● Supplied material:
┄┄┄┄┄┄

(** * DMS-Toolbox: main frame store handling

    A shallow embedding of the parts of [gui/mainframe.cc] that load
    cartridge files, set up MIDI devices, write a store to a device and
    report progress, together with the properties the design document
    states about them.

    C++ objects live in an explicit heap ([World]); a function body is a
    computation in a state-and-exception monad over its local variables
    and that heap.  Classes whose implementation is outside the translated
    sources (the cartridge and device store constructors, the SysEx
    senders) are parameters of the sections that use them. *)

From stdpp Require Import gmap strings list pretty sorting.
From Stdlib Require Import ZArith Lia Sorted Ascii.

Open Scope Z_scope.

(** ** C++ scalars *)

Module Cxx.

(** Conversion to [uint8_t]. *)
Definition uint8 (z : Z) : Z := z mod 256.

End Cxx.

(** ** Exceptions ([exceptions.hh]) *)

Inductive Exception : Type :=
| SystemException (what : string)
| DataFormatException (what : string)
| ConfigurationException (what : string)
| ForeignException (what : string).
  (* anything not derived from DMSToolbox::Exception *)

Definition isDataFormat (e : Exception) : bool :=
  match e with DataFormatException _ => true | _ => false end.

┄┄┄┄┄┄

● Work task: What is needed is an exact copy of the line containing "(* anything not" and each line after it, through the final line of the entries above.

● Written solution:
  (* anything not derived from DMSToolbox::Exception *)

Definition isDataFormat (e : Exception) : bool :=
  match e with DataFormatException _ => true | _ => false end.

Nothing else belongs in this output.